7. The method as described in claim 6, characterized in that, Each iteration also includes: Based on the current disparity of this iteration, the right view of the stereo image pair is processed to obtain the reconstructed left view; Calculate the stereo reconstruction loss, which is the photometric difference between the reconstructed left view and the left view of the stereo image pair; The monocular depth reference information is used to distinguish the occlusion regions in the stereo image pair, and the occlusion perception loss is calculated. Calculate the disparity guidance loss, which is the difference between the current disparity and the initial disparity in the current iteration; A self-supervised joint loss function is constructed by combining the stereo reconstruction loss, the occlusion perception loss, and the disparity guidance loss. The parameters of the cyclic update module are optimized by minimizing the self-supervised joint loss function through backpropagation.
8. The method as described in claim 1, characterized in that, The solid geometric features are extracted according to the following steps: Feature maps of the left and right views of the stereo image pair are extracted by a feature extraction encoder. Calculate the similarity correlation between the left view feature map and the right view feature map under different disparities, and construct the correlation volume; Multi-scale downsampling is performed on the relevant volumes to construct a multi-scale relevant feature pyramid; The multi-scale correlated feature pyramid is used as the stereo geometric features extracted from the stereo image pair.

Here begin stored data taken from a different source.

Lemma with_cursor_filters pagination q q' :
  with_cursor pagination q = Ok q' ->
  exists extra, gorm.conds q' = gorm.conds q ++ extra.
Proof.
  unfold with_cursor.
  destruct (String.eqb (cursor_of pagination) "").
  - intros [= <-]. exists []. now rewrite app_nil_r.
  - destruct (decodeCursor (cursor_of pagination)); [|discriminate].
    intros [= <-]. eexists. reflexivity.
Qed.

Lemma matching_In cs l it :
  In it (gorm.matching cs l)
  <-> In it l /\ gorm.live it = true /\ gorm.satisfies cs it = true.
Proof.
  unfold gorm.matching. rewrite filter_In, andb_true_iff. tauto.
Qed.

Lemma satisfies_app cs1 cs2 it :
  gorm.satisfies (cs1 ++ cs2) it
  = gorm.satisfies cs1 it && gorm.satisfies cs2 it.
Proof. unfold gorm.satisfies. apply forallb_app. Qed.

Lemma In_firstn {A} n (l : list A) x : In x (firstn n l) -> In x l.
Proof.
  revert l. induction n as [|n IH]; intros [|y l]; cbn; try tauto.
  intros [->|H]; auto.
Qed.
(** Once the lookup has been cached without a retriever, every later render
    of the process stops the same way, whatever the world looks like then. *)
Lemma missing_index_every_render steps : forall p s lm,
  engine_cache p = Some (None, lm) ->
  Forall (fun x => exists r',
            x = Halt Stopped r'
            /\ messages (session r') = messages s
            /\ calls (trace r') = [])
         (renders steps p s).
Proof.
  induction steps as [| [w i] rest IH]; intros p s lm Hp; cbn [renders];
    [constructor |].
  assert (Hrt : fst (engine_of w p) = None) by (unfold engine_of; now rewrite Hp).
  assert (He : engine_of w p = (None, lm)) by (unfold engine_of; now rewrite Hp).
  destruct (secrets w GOOGLE_API_KEY) as [v |] eqn:Hkey.
  - rewrite (render_no_retriever w i p s v Hkey Hrt). cbn [run_of proc session].
    constructor.
    + eexists. split; [reflexivity |]. cbn [session messages trace].
      split; [reflexivity | now rewrite calls_app, calls_opening].
    + apply (IH {| engine_cache := Some (engine_of w p) |}
                {| messages := messages s; prompt_input := pending_of i s |} lm).
      cbn [engine_cache]. now rewrite He.
  - rewrite (render_no_key w i p s Hkey). cbn [run_of proc session].
    constructor.
    + eexists. split; [reflexivity |]. now split.
    + now apply (IH _ _ lm).
Qed.

(** C7.  Without the API key in the secrets store the run stops right after
    the page configuration and the style sheet, with the error notice: no
    sidebar, no header, no chat surface, no call to either service, and the
    process and session state are untouched. *)
Theorem C7_missing_key_halts_before_interface :
  forall w i p s,
    secrets w GOOGLE_API_KEY = None ->
    exists r',
      render w i p s = Halt Stopped r'
      /\ trace r' = [EPageConfig "Mahabharat GPT"; EStyle; EError MISSING_KEY]
      /\ filter is_interface (trace r') = []
      /\ calls (trace r') = []
      /\ session r' = s
      /\ proc r' = p.
Proof.
  intros w i p s Hkey. rewrite (render_no_key w i p s Hkey).
  eexists. split; [reflexivity |]. cbn [trace session proc].
  repeat split.
Qed.

Lemma C7_missing_key_witness :
  exists r',
    render no_key_world (click "Arjuna (Warrior)" (Some "Karna kaun tha"))
      fresh_process greeted_session = Halt Stopped r'
    /\ trace r' = [EPageConfig "Mahabharat GPT"; EStyle; EError MISSING_KEY]
    /\ filter is_interface (trace r') = []
    /\ calls (trace r') = []
    /\ session r' = greeted_session
    /\ proc r' = fresh_process.
Proof.
  apply (C7_missing_key_halts_before_interface
           no_key_world (click "Arjuna (Warrior)" (Some "Karna kaun tha"))
           fresh_process greeted_session).
  reflexivity.
Defined.

(** ** The request sent to the generator *)

Lemma append_assoc (a b c : string) :
  ((a ++ b) ++ c)%string = (a ++ b ++ c)%string.
Proof. induction a as [| ch a IH]; cbn; [reflexivity | now rewrite IH]. Qed.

9. A stereo depth estimation system, characterized in that, The system includes: A stereo image acquisition module is used to acquire a stereo image pair of an image to be processed, wherein the stereo image pair includes a left view and a right view of the image to be processed; The monocular depth estimation module is used to call the visual base model to perform monocular depth estimation on the left view and obtain monocular depth reference information. The scale calibration module is used to perform scale calibration on the monocular depth reference information using the geometric constraints of the stereo image pair to obtain the initial disparity; An iterative module is used to iteratively optimize the initial disparity using the stereo geometric features extracted from the stereo image pair to obtain the final disparity; The depth map metric module is used to generate a depth map metric based on the final disparity.
10. An electronic device, comprising: A memory, a processor, and a computer program stored in the memory and executable on the processor, characterized in that the processor executes the computer program to implement the method as claimed in any one of claims 1-8.
11. A computer-readable storage medium, characterized in that, It stores computer-readable instructions that can be executed by a processor to implement the method as described in any one of claims 1-8.